- _Work request_: Somewhere below are a line with "(** [int32(x)] and" and a later line with "numbers are integers ([Z]).". Output exactly those lines and all lines between them.

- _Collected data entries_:

(** * wag: a shallow embedding of the code generator

    This development embeds the per-function coder and the program coder of
    the wag WebAssembly compiler (code.go, with the x86 backend fragments and
    the newer program generator program.go) and proves properties of the
    call-site map, the function map, the function table, branch tables and
    the constant folder.

    Go's [int] is 64 bits wide.  Stack offsets, text addresses and counts are
    modelled as unbounded [Z]; every conversion to a fixed-width unsigned
    type ([uint32], [uint64]) and every shift on such a type has its
    wrap-around written out. *)

From Stdlib Require Import ZArith Ascii String List Bool Lia.
From coqutil Require Import Byte Word.LittleEndianList.
Import ListNotations.
Local Open Scope string_scope.
Local Open Scope list_scope.
Local Open Scope Z_scope.

(** ** Results of fallible code: a Go panic carries a message. *)

Inductive Res (A : Type) : Type :=
| OK (a : A)
| Panic (msg : string).
Arguments OK {A} a.
Arguments Panic {A} msg.

(** ** Fixed-width conversions *)

Definition uint32 (x : Z) : Z := x mod 2 ^ 32.
Definition uint64 (x : Z) : Z := x mod 2 ^ 64.

(** [int32(x)] and [int64(x)]: reinterpretation of the low bits as a signed
    two's complement number. *)
Definition int32 (x : Z) : Z :=
  let u := uint32 x in if u <? 2 ^ 31 then u else u - 2 ^ 32.
Definition int64 (x : Z) : Z :=
  let u := uint64 x in if u <? 2 ^ 63 then u else u - 2 ^ 64.

(** [x << n] on a [uint64]. *)
Definition shl64 (x n : Z) : Z := uint64 (Z.shiftl x n).

(** ** encoding/binary, little endian, over byte slices *)

Module binary.

(** Overwrite [length bs] bytes of [buf] starting at offset [off].  Slicing
    [buf[off:]] and taking the first bytes panics in Go when the buffer is
    too short. *)
Definition put (buf : list byte) (off : nat) (bs : list byte) : Res (list byte) :=
  if (off + length bs <=? length buf)%nat
  then OK (firstn off buf ++ bs ++ skipn (off + length bs) buf)
  else Panic "slice bounds out of range".

(** [binary.LittleEndian.PutUint32(buf[off:][:4], v)] *)
Definition PutUint32 (buf : list byte) (off : nat) (v : Z) : Res (list byte) :=
  put buf off (le_split 4 v).
(** * PPT Professional Designer: the questionnaire and scoring backend

    A shallow embedding of [webapp/api/index.py]: the response ledger of
    [PPTDesignerSystem], profile scoring, template matching, recommendation
    ranking, the implementation plan, the progress percentage and the
    [POST /api/responses] route.

    Modelling conventions:
    - JSON values (request bodies, answers) are the inductive [json]; JSON
      numbers are integers ([Z]).
    - Python text is a Rocq [string] holding its UTF-8 bytes; equality of
      such strings is equality of the Python strings.
    - [str.lower] is Python's Unicode lowercasing. Template matching and
      ranking are defined in the section [Lowercasing] over a variable
      [str_lower] standing for it, so their theorems hold for Python's
      [str.lower]; concrete runs use [ascii_lower] on text where the two
      agree.
    - Python floats used for scores are exact rationals ([Q]); match scores
      are small integers, exact in floating point, and are kept in [Z].
    - A Python [dict] keyed by question identifier is an association list
      with the insertion order of a Python dict.
    - Code that may raise returns [option]; [None] is the raised exception. *)

From Stdlib Require Import String Ascii List ZArith QArith Bool Lia.
From Stdlib Require Import Sorting.Sorted Sorting.Permutation.
Import ListNotations.
Open Scope string_scope.
Set Warnings "-register-all".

- _Reply to the task_:
(** [int32(x)] and [int64(x)]: reinterpretation of the low bits as a signed
    two's complement number. *)
Definition int32 (x : Z) : Z :=
  let u := uint32 x in if u <? 2 ^ 31 then u else u - 2 ^ 32.
Definition int64 (x : Z) : Z :=
  let u := uint64 x in if u <? 2 ^ 63 then u else u - 2 ^ 64.

(** [x << n] on a [uint64]. *)
Definition shl64 (x n : Z) : Z := uint64 (Z.shiftl x n).

(** ** encoding/binary, little endian, over byte slices *)

Module binary.

(** Overwrite [length bs] bytes of [buf] starting at offset [off].  Slicing
    [buf[off:]] and taking the first bytes panics in Go when the buffer is
    too short. *)
Definition put (buf : list byte) (off : nat) (bs : list byte) : Res (list byte) :=
  if (off + length bs <=? length buf)%nat
  then OK (firstn off buf ++ bs ++ skipn (off + length bs) buf)
  else Panic "slice bounds out of range".

(** [binary.LittleEndian.PutUint32(buf[off:][:4], v)] *)
Definition PutUint32 (buf : list byte) (off : nat) (v : Z) : Res (list byte) :=
  put buf off (le_split 4 v).
(** * PPT Professional Designer: the questionnaire and scoring backend

    A shallow embedding of [webapp/api/index.py]: the response ledger of
    [PPTDesignerSystem], profile scoring, template matching, recommendation
    ranking, the implementation plan, the progress percentage and the
    [POST /api/responses] route.

    Modelling conventions:
    - JSON values (request bodies, answers) are the inductive [json]; JSON
      numbers are integers ([Z]).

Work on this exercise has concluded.